Contando com um séquito de compositores monitorados para sempre passar boas e instrutivas mensagens aos seus baixinhos, a cantora tinha total poder para limar algo considerado um tanto insinuante em seus contextos.
Contato creio que a vigilância tenha falhado ao analisar a letra de “Tindolelê” e sentir um certo ar de voyeurismo nos versos “EU QUERO VER/ Tindolelê/ NHECO-NHECO, xique-xique, balancê…”. Assim, querer ver o tindolelê, o xique-xique e o balancê até que é passável, mas observar um nheco-nheco dá ideia pra mil conotações nada cristãs, né?!
7 – “A Patinha da Vovó” (Trem da Alegria, 1986)

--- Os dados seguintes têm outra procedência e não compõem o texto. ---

Lemma choice_step x x' : phase_inv x -> choice_inv x -> closing_step false x x' -> choice_inv x'.
Proof.
  intros Hp Hc Hs. assert (forall i a, x_savers x !! i = Some a -> x_choice x = Some ChoseSave) as Hsv.
  { intros i a Hl. unfold choice_inv in Hc. destruct (x_choice x) as [[]|]; [done|..];
      exfalso; assert (x_savers x = []) as E by (by apply Hc); rewrite E in Hl; done. }
  assert (forall i a, x_savers x !! i = Some a -> saver_inv a x /\ forall b, <[i := b]> (x_savers x) = [b]) as Hone.
  { intros i a Hl. pose proof (Hsv i a Hl) as E. unfold choice_inv in Hc. rewrite E in Hc. destruct Hc as (sv & E1 & H).
    destruct (single_saver _ sv i a a E1 Hl) as [-> _]. split; [exact H|]. intros b. exact (proj2 (single_saver _ a i a b E1 Hl)). }
  destruct Hs as [| | | | |i Hl|i Hl|i Hl| | | | | | | | | | | | | | | | |];
    try (specialize (Hsv _ _ Hl); destruct (Hone _ _ Hl) as [Hi Hins]);
    unfold choice_inv, phase_inv, before_stop, in_stop, after_stop, enter_stop, begin_stop, mark_complete, may_act, own in *;
    destruct x as [pc dl svs po qu no li ru co so ch lg]; closing_simpl;
    rewrite ?List.filter_app; cbn [List.filter is_own]; rewrite ?app_nil_r.
  all: try (rewrite Hsv, Hins; eexists; split; [reflexivity|]; clear Hc Hone Hsv;
            unfold saver_inv, own in *; closing_simpl; rewrite ?List.filter_app; destruct_and?;
            match goal with H : List.filter is_own _ = _ |- _ => rewrite H end; naive_solver).
  all: clear Hsv Hone; subst; destruct li as [[] []]; cbn [started_ complete_ negb Lifecycle0] in *; closing_simpl; try done.
  all: destruct ch as [[]|];
    [destruct Hc as ([] & -> & Hc); unfold saver_inv, own in *; closing_simpl; rewrite ?List.filter_app;
       cbn [List.filter is_own]; rewrite ?app_nil_r|..].
  all: try naive_solver.
  destruct Hc as (? & ? & ? & ->). done.
Qed.

Lemma closing_inv x : rtc (closing_step false) closing0 x -> phase_inv x /\ choice_inv x.
Proof.
  apply (rtc_invariant (closing_step false) (fun x => phase_inv x /\ choice_inv x) closing0).
  - intros a b [Hp Hc] Hs. split; [by eapply phase_step|by eapply choice_step].
  - split; [by left|]. split_and!; done.
Qed.

(** ** Getting out *)
(** What the threads other than the control thread still have to do: the stages of the main
    thread, the notifier and the saving threads, and the handlers posted. *)
Definition main_left (pc : main_pc) : nat :=
  match pc with
  | MStopFwd => 11 | MJoinAll => 10 | MMark => 9 | MExec => 8 | MAfter => 7 | MStopFwd2 => 6
  | MJoinAll2 => 5 | MMark2 => 4 | MJoin => 3 | MTail => 2 | MSaving => 1 | MExit => 0
  end.
Definition saver_left (sv : saver) : nat := match sv with SvWrite => 7 | SvClear => 6 | SvPost => 5 | SvDone => 0 end.
Definition notifier_left (n : notifier) : nat := match n with NWait => 2 | NPost => 1 | NDone => 0 end.
Fixpoint savers_left (l : list saver) : nat := match l with [] => 0 | sv :: l' => saver_left sv + savers_left l' end.
Definition remaining (x : closing) : nat :=
  main_left (x_main x) + savers_left (x_savers x) + 4 * x_posted x + notifier_left (x_notify x).
(** A step of the control thread: it starts or ends a save of its own. *)
Definition control_step (x x' : closing) : Prop :=
  x' = set_control x true \/ x' = saved (set_control x false) ByControl.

Trem da Alegria são reis neste quesito e outras trilhões de canções poderiam entrar neste rol, mas além da já citada anteriormente, boto aqui a melindrosa ideia dum duplo sentido maravilhoso em “A Patinha da Vovó”: a letra deixa bem claro que dum grande ovo encontrado “bem no meio duma moita de bambu” saíram quatro patinhas.

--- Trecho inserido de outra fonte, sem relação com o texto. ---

(** [granted] is the kernel's answer. *)
Definition set_current_thread_affinity (granted : bool) (core_id : Z) (a : attrs) : attrs :=
  let cpuset := CPU_SET core_id 0 in
  if granted then Attrs cpuset (a_policy a) (a_warned a) else warn a (NotBoundToCore core_id).
Definition set_current_thread_affinity_control (granted : bool) (a : attrs) : attrs :=
  let cpuset := CPU_SET 1 (CPU_SET 0 0) in
  if granted then Attrs cpuset (a_policy a) (a_warned a) else warn a NotBoundToControl.
Definition set_realtime_priority (granted : bool) (a : attrs) : attrs :=
  if granted then Attrs (a_cpus a) (SCHED_FIFO 50) (a_warned a) else warn a NotRealtime.

(** * The threads *)
Inductive role :=
  | MainThread | SelfTestThread | ServiceThread (i : nat) | ControlThread
  | WorkerThread (core : Z) | RxThread (core : Z) | ProcThread (core : Z)
  | NotifyThread | SaveThread.
#[export] Instance role_eq_dec : EqDecision role.
Proof. solve_decision. Defined.

Inductive act := AffinityControl | Affinity (core : Z) | Realtime | Spawn (r : role).

(** The scheduling calls and thread starts of each thread function, in order. *)
Definition selftest_code : list act := [AffinityControl].
Definition service_code : list act := [AffinityControl].
Definition notify_code : list act := [AffinityControl].
Definition save_code : list act := [AffinityControl].
Definition rx_code (core : Z) : list act := [Affinity core; Realtime].
Definition proc_code (core : Z) : list act := [Affinity core; Realtime].
Definition worker_code (core : Z) : list act := [AffinityControl; Spawn (RxThread core); Spawn (ProcThread core)].
Definition control_start : list act := map (Spawn ∘ ServiceThread) (seq 0 6) ++ [Spawn ControlThread].
Definition forward_start : list act := [Spawn (WorkerThread 2); Spawn (WorkerThread 3)].
Definition main_code : list act :=
  [AffinityControl; Spawn SelfTestThread] ++ control_start ++ forward_start ++ [Spawn NotifyThread].
Definition code (r : role) : list act :=
  match r with
  | MainThread => main_code
  | SelfTestThread => selftest_code
  | ServiceThread _ | ControlThread => service_code
  | WorkerThread core => worker_code core
  | RxThread core => rx_code core
  | ProcThread core => proc_code core
  | NotifyThread => notify_code
  | SaveThread => save_code
  end.
(** * The rate a shaper runs at *)
(** Bytes per second for a limit in Mb/s, and the rate in force at the next refill. *)
Definition rate_of (limit : Q) : Q := ddiv (dmul limit 1000000) 8.
Definition bucket_rate (b : TokenBucket.t) : Q :=
  if Qle_bool 0 (TokenBucket.requested_limit b) then rate_of (TokenBucket.requested_limit b)
  else TokenBucket.rate_bytes_per_sec b.
Definition shaper_rate (s : Shaper.t) : Q := bucket_rate (Shaper.bucket s).

Lemma refill_rate b w : bucket_rate (fst (TokenBucket.refill b w)) = bucket_rate b.
Proof.
  unfold TokenBucket.refill, bucket_rate at 2. destruct (Qle_bool 0 (TokenBucket.requested_limit b)); cbn;
    destruct (Qlt_le_dec _ _); reflexivity.
Qed.
Lemma consume_rate n b w : bucket_rate (snd (fst (TokenBucket.try_consume n b w))) = bucket_rate b.
Proof.
  rewrite <- (refill_rate b w). unfold TokenBucket.try_consume.
  destruct (TokenBucket.refill b w) as [b1 w1]. by case_if.
Qed.
Lemma result_rate res n s w : shaper_rate (fst (Shaper.handle_result res n s w)) = shaper_rate s.
Proof. by destruct res. Qed.
Lemma enqueue_rate pkt s w : shaper_rate (fst (Shaper.enqueue_normal pkt s w)) = shaper_rate s.
Proof.
  unfold Shaper.enqueue_normal. destruct (ZeroAllocRingBuffer.push _ _ _) as [[] q]; reflexivity.
Qed.

(** Parts of the telemetry a drain or a send leaves alone. *)
Definition settings (t : Telemetry) : ModeState * QosState := (mode t, Telemetry.qos t).

Lemma hardware_send_tel fd pkt w res w' : try_hardware_send fd pkt w = Some (res, w') -> w_tel w' = w_tel w.
Proof.
  unfold try_hardware_send. destruct (try_send_packet_nonblocking fd pkt w) as [[r w1]|] eqn:E; [|done].
  destruct (try_send_frame _ _ _ _ _ E) as (_ & _ & Ht & _). destruct r; intros [= _ <-]; exact Ht.
Qed.
(* ===== verification/Books.v ===== *)
(** The books of the whole program: every frame the kernel hands over is found again, on
    the wire, in a queue or under a counter, whatever both workers, the DHCP server, the
    shapers and everything else do in between. *)
From Stdlib Require Import ZArith Lia Ascii String QArith.
From stdpp Require Import base numbers strings list.
From S2P Require Import Prelude Headers_util Processor Telemetry TxFrame Rings NatEngine NatProofs DhcpEngine DhcpProofs Scheduler.
From S2P Require Import Config Network_util NetworkConfig ForwardingState Forward QosService NumPad Dashboard App ControlPlane System EndToEnd TestPackets.
#[local] Open Scope Z_scope.
#[local] Open Scope list_scope.
#[local] Arguments Z.of_nat : simpl never.

(** * Counters

    The program's counters are 64-bit and wrap; sums of them are compared modulo 2^64. *)
Definition cong (a b : Z) : Prop := u64 a = u64 b.
#[local] Infix "≡64" := cong (at level 70).
#[global] Instance cong_equivalence : Equivalence cong.
Proof. unfold cong. split; [by intros a|by intros a b|by intros a b c -> ->]. Qed.
#[global] Instance cong_add : Proper (cong ==> cong ==> cong) Z.add.
Proof. intros a b E c d F. unfold cong, u64 in *. by rewrite Zplus_mod, E, F, <- Zplus_mod. Qed.
#[global] Instance cong_sub : Proper (cong ==> cong ==> cong) Z.sub.
Proof. intros a b E c d F. unfold cong, u64 in *. by rewrite Zminus_mod, E, F, <- Zminus_mod. Qed.
Lemma cong_u64 a : u64 a ≡64 a.
Proof. unfold cong, u64. by rewrite Zmod_mod. Qed.
(** A congruence follows from others whose differences add up. *)
Lemma cong_diff a b : a ≡64 b <-> a - b ≡64 0.
Proof.
  split; intros H; [by rewrite H, Z.sub_diag|].
  replace a with ((a - b) + b) by lia. by rewrite H.
Qed.
Lemma cong_by a b c d : c ≡64 d -> a - b = c - d -> a ≡64 b.
Proof. rewrite (cong_diff a), (cong_diff c). by intros H ->. Qed.
Lemma cong_by2 a b c d e f : c ≡64 d -> e ≡64 f -> a - b = (c - d) + (e - f) -> a ≡64 b.
Proof. rewrite (cong_diff a), (cong_diff c), (cong_diff e). intros H1 H2 ->. by rewrite H1, H2. Qed.

(** * Where frames are accounted for *)
(** On the wire, dropped by a worker's core and counted, refused by a shaper and counted. *)
Definition placed (w : World) : Z :=
  Z.of_nat (length (w_wire w)) + drops 2 (w_tel w) + drops 3 (w_tel w) + refused (w_tel w).
(** The packets a core has committed to the telemetry. *)
Definition committed (c : nat) (w : World) : Z := pkts (core (w_tel w) c).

Após narrarem suas peripécias, o grupo anuncia o nome dos bichinhos: “Pata, Peta, Pita, Pota… PUUUUXA !!!”. A onomatopeia de espanto realça bem a primeira sílaba, malandramente posta para as crianças soltarem nas festinhas de aniversário um palavrão que fariam mães e avós, perplexas, prepararem o braço pruma boa sova bem dada…
Afinal, confessem: quem, crianças oitentistas do meu Brasil, não ousou pensar numa (inexistente) quinta patinha, que herdaria de sua genitora o nome em aliteração e lógica, mas altamente polêmica até para os dias caretas atuais?!

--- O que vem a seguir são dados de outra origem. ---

(** Applying a pool touches neither the queue nor the clock. *)
Lemma sync_queue c e n k : request_queue (snd (fst (fst (sync kern c e n k)))) = request_queue e.
Proof.
  pose proof (sync_spec kern c e n k) as H. destruct (sync kern c e n k) as [[[[]] d] k']; cbn in *.
  - by destruct H as [-> _].
  - by destruct H as (? & ? & ? & _ & _ & _ & -> & _).
Qed.
Lemma reconfigure_queue cfg e : request_queue (snd (reconfigure cfg e)) = request_queue e.
Proof. unfold reconfigure, init_pool. by repeat case_if. Qed.
Lemma apply_dhcp_queue s : request_queue (dhcp_of (apply_dhcp kern s)) = request_queue (dhcp_of s) /\
  y_world (apply_dhcp kern s) = y_world s.
Proof.
  unfold apply_dhcp, applyDhcpConfig. cbv zeta. fold (dhcp_of s).
  destruct (parse_ip_str (c_dhcp_pool_start (y_cfg s))) as [?|a]; [done|].
  destruct (parse_ip_str (c_dhcp_pool_end (y_cfg s))) as [?|b]; [done|].
  pose proof (reconfigure_queue (MkPool a b (c_dhcp_lease (y_cfg s))) (dhcp_of s)) as Hr.
  destruct (reconfigure _ _) as [[?|?] d1]; cbn [snd] in Hr; [done|].
  pose proof (sync_queue (y_cfg s) d1 (e_netcfg (y_eng s)) (y_kernel s)) as Hs.
  destruct (sync kern _ d1 _ _) as [[[r d2] n2] k2]. cbn [fst snd] in Hs. split; [|done]. cbn. congruence.
Qed.
Lemma control_leases failed s s' : queue_ok (dhcp_of s) -> steady_clock (w_clock (y_world s)) ->
  control_wakes kern failed s = Some s' -> lease_step (EvControl failed) s s'.
Proof.
  intros Hdq Hst. unfold control_wakes. case_if; [done|].
  destruct failed; [intros [= <-]; apply lease_same; try done; apply clock_same|].
  destruct (0 <? ct_stop_efd (y_ctl s)) eqn:E1; [intros [= <-]; apply lease_same; try done; apply clock_same|].
  destruct (0 <? ct_cfg_efd (y_ctl s)) eqn:E2; [|done]. intros [= <-]. destruct (ct_running (y_ctl s)) eqn:E3.
  - destruct (apply_dhcp_queue (set_cfg_efd s 0)) as [Eq Ew]. set (s1 := apply_dhcp kern _) in *.
    change (dhcp_of (set_cfg_efd s 0)) with (dhcp_of s) in Eq. change (y_world (set_cfg_efd s 0)) with (y_world s) in Ew.
    clearbody s1. split.
    + unfold queue_ok. change (dhcp_of (set_thread s1 _ _)) with (dhcp_of s1). by rewrite Eq.
    + cbn [asked served map app]. rewrite app_nil_r. unfold requests. change (dhcp_of (set_thread s1 _ _)) with (dhcp_of s1). by rewrite Eq.
    + change (y_world (set_thread s1 _ _)) with (y_world s1). by rewrite Ew.
    + unfold pool_applied. by rewrite E1, E2, E3.
  - apply lease_same; try done; apply clock_same.
Qed.

Lemma step_leases ev s s' : sys_inv s -> queue_ok (dhcp_of s) -> steady_clock (w_clock (y_world s)) ->
  sys_step kern qt fd_wan fd_lan ev s = Some s' -> lease_step ev s s'.
Proof.
  intros Hi Hdq Hst. destruct ev; cbn [sys_step]; intros H; try (injection H as <-; apply lease_same; try done; apply clock_same).
  - injection H as <-. unfold data_rx. destruct (rx_frame _ _ _ _). apply lease_same; first [done|by destruct up].
  - by apply frame_leases.
  - by apply drain_leases.
  - unfold loop_top in H. destruct (bool_decide _); [|done]. injection H as <-. apply lease_same; try done; apply clock_same.
  - by apply service_leases.
  - by apply control_leases.
  - unfold l2_tick in H. destruct (refresh_l2 _ _ _ _ _ _) as [st|]; [|done]. injection H as <-. apply lease_same; try done; apply clock_same.
  - injection H as <-. unfold gui_switch. destruct (switch_released _ _ _ _). apply lease_same; try done; apply clock_same.
  - injection H as <-. unfold gui_apply_pool. destruct (g_dialog _); [destruct (on_apply _ _ _)|]; apply lease_same; try done; apply clock_same.
Qed.

(** A round takes the oldest requests. *)
Lemma tick_takes r s s' : sys_inv s -> queue_ok (dhcp_of s) -> steady_clock (w_clock (y_world s)) -> ticks r s = true ->
  sys_step kern qt fd_wan fd_lan (EvService SvcDhcp r) s = Some s' ->
  map fst (served (EvService SvcDhcp r) s) = take kBackgroundTaskBudget (requests (dhcp_of s)).
Proof.
  intros Hi Hdq Hst Ht (efd & Hi1 & H)%service_wakes_cases; [|done..]. rewrite Ht in H. destruct H as (s2 & E & _).
  unfold served. rewrite Ht. cbn [svc_tick] in E. unfold dhcp_tick in E. change (e_dhcp (y_eng (set_stop_efd s efd))) with (dhcp_of s) in E.
  change (y_world (set_stop_efd s efd)) with (y_world s) in E.
  destruct (process_background_tasks _ _ _) as [[e w]|] eqn:Eb; [|done].
  destruct (batch_spec _ _ _ _ _ _ [] (ei_dhcp _ _ (si_eng _ Hi)) Hdq Hst Eb) as (_ & _ & H & _); [by intros a Ha%elem_of_nil|done|exact H].
Qed.

(** * Runs *)
Fixpoint gather {A} (f : event (K := K) -> system K -> list A) (es : list (event (K := K))) s : list A :=
  match es with
  | [] => []
  | ev :: es' => f ev s ++ match sys_step kern qt fd_wan fd_lan ev s with Some s' => gather f es' s' | None => [] end
  end.
(** The grants of a run, in periods: a change of the pool begins a new one. *)
Definition extend (g : list grant) (ps : list (list grant)) : list (list grant) :=
  match ps with p :: ps' => (g ++ p) :: ps' | [] => [g] end.
Fixpoint periods (es : list (event (K := K))) s : list (list grant) :=
  match es with
  | [] => [[]]
  | ev :: es' =>
      let rest := match sys_step kern qt fd_wan fd_lan ev s with Some s' => periods es' s' | None => [[]] end in
      if pool_applied ev s then [] :: rest else extend (grants (served ev s)) rest
  end.
Lemma periods_some es s : exists p ps, periods es s = p :: ps.
Proof. destruct es as [|ev es]; cbn [periods]; [by eexists _, _|]. case_if; [by eexists _, _|]. by destruct (match _ with Some _ => _ | None => _ end); eexists _, _. Qed.
Lemma extend_nil es s : extend [] (periods es s) = periods es s.
Proof. by destruct (periods_some es s) as (p & ps & ->). Qed.
Lemma extend_extend g g' ps : extend g (extend g' ps) = extend (g ++ g') ps.
Proof. destruct ps; cbn [extend]; by rewrite ?app_assoc. Qed.

Lemma run_leases es : forall s s' log, sys_inv s -> queue_ok (dhcp_of s) -> steady_clock (w_clock (y_world s)) ->
  grants_ok (dhcp_of s) (y_world s) log -> exclusive log -> sys_run kern qt fd_wan fd_lan es s = Some s' ->
  requests (dhcp_of s) ++ gather asked es s = map fst (gather served es s) ++ requests (dhcp_of s') /\
  Forall exclusive (extend log (periods es s)) /\ queue_ok (dhcp_of s') /\ w_clock (y_world s') = w_clock (y_world s).
Proof.
  induction es as [|ev es IH]; intros s s' log Hi Hdq Hst Hg Hx; cbn [sys_run gather periods].
  - intros [= <-]. rewrite app_nil_r. split; [done|]. cbn [extend]. rewrite app_nil_r. split; [by apply Forall_singleton|done].
  - destruct (sys_step kern qt fd_wan fd_lan ev s) as [s1|] eqn:E; [|done]. intros Hrun.
    destruct (step_leases ev s s1 Hi Hdq Hst E) as [Hq1 Hf Hc Hgr].
    pose proof (sys_step_inv kern qt fd_wan fd_lan Hhw ev s s1 Hi E) as Hi1. rewrite <- Hc in Hst.
    destruct (IH s1 s' [] Hi1 Hq1 Hst ltac:(by intros a Ha%elem_of_nil) ltac:(done) Hrun) as (Hf' & Hp & Hq' & Hc').
    split; [rewrite map_app, app_assoc, Hf, <- !app_assoc; f_equal; exact Hf'|]. split; [|split; [done|congruence]].
    destruct (pool_applied ev s) eqn:Ep.
    + cbn [extend]. rewrite app_nil_r. apply Forall_cons. split; [exact Hx|]. by rewrite extend_nil in Hp.
    + destruct (Hgr eq_refl log Hg Hx) as [Hg1 Hx1]. rewrite extend_extend.
      apply (IH s1 s' (log ++ grants (served ev s)) Hi1 Hq1 Hst Hg1 Hx1 Hrun).
Qed.
End Run.

Lemma boot_requests {K} (kern : Kernel K) qt c mac wan_raw lan_raw k w s :
  boot kern qt c mac wan_raw lan_raw k w = Some s -> requests (dhcp_of s) = [] /\ queue_ok (dhcp_of s).
Proof.
  unfold boot. destruct (app_init kern c wan_raw lan_raw (app_make c mac) k) as [[[e|u] a] k'] eqn:E; [done|].
  assert (request_queue (a_dhcp a) = SpscRingBuffer.empty) as Eq.
  { unfold app_init in E. destruct wan_raw; [|done]. destruct lan_raw; [|done]. cbn [negb] in E.
    pose proof (sync_queue kern c (a_dhcp (app_make c mac)) (a_netcfg (app_make c mac)) k) as Hs.
    assert (request_queue (a_dhcp (app_make c mac)) = SpscRingBuffer.empty) as H0.
    { unfold app_make. cbn [a_dhcp]. unfold make, init_pool. repeat case_match; simplify_eq; done. }
    rewrite H0 in Hs. destruct (sync kern c (a_dhcp (app_make c mac)) _ k) as [[[[e|v] d] n] k1]; [done|]. cbn [fst snd] in Hs.
    destruct (c_enable_nat c); [destruct (resolve_nat_wan_ip kern c k1) as [e|wan]; [done|]|]; by injection E as _ <- _. }
  destruct (app_start _ _ w) as [[[t sdl] sul] w']. intros [= <-]. unfold requests, queue_ok, dhcp_of. cbn [y_eng e_dhcp]. rewrite Eq.
  split; [reflexivity|]. split; cbn; unfold REQUEST_QUEUE; lia.
Qed.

Children Brazilian Music, tirem suas próprias conclusões
E muitas outras deve haver: os anos 80 e 90 foram ricos destes “trocadalhos do carilho”. Afinal, como já foi dito aqui, eram tempos dum novo respiro pós-tempos de chumbos e censuras. A música popular sentiu-se livre pra proclamar “deixa eu te amar, faz de conta que fui o primeiro…” ou pedirem pra abrir a roda no programa sabatino do Chacrinha sem militarismo algum poder chiar ou meter seus bedelhos.
Infanto-juvenis já eram mais avançadinhos nestes tempos do que nos primórdios da vovó; é totalmente compreensível numa criança que nesta fase ainda imatura os hormônios falarão mais alto e o consumo da cultura hereditária destas mínimas saliências serão premissa de suas cotidianidades. Saliento mais uma vez que não vejo uma intenção antimoral dos compositores das músicas supracitadas.
Cacofonias inconscientes, versos sem maldade, uma palavra posta num sentido até mais cândido são perfeitamente aceitas: cada canção fez seu sucesso temporal e perpetuaram-se clássicas justamente pela maneira como foram versadas e cantadas, No fim, vale realçar a importância das lembranças afetivas que cada uma delas traz, seus contextos em algum momentos de muitas velhas infâncias Brasil afora, não importando assim o jeito como eram interpretadas na intimidade… Saravá para todos nós !!!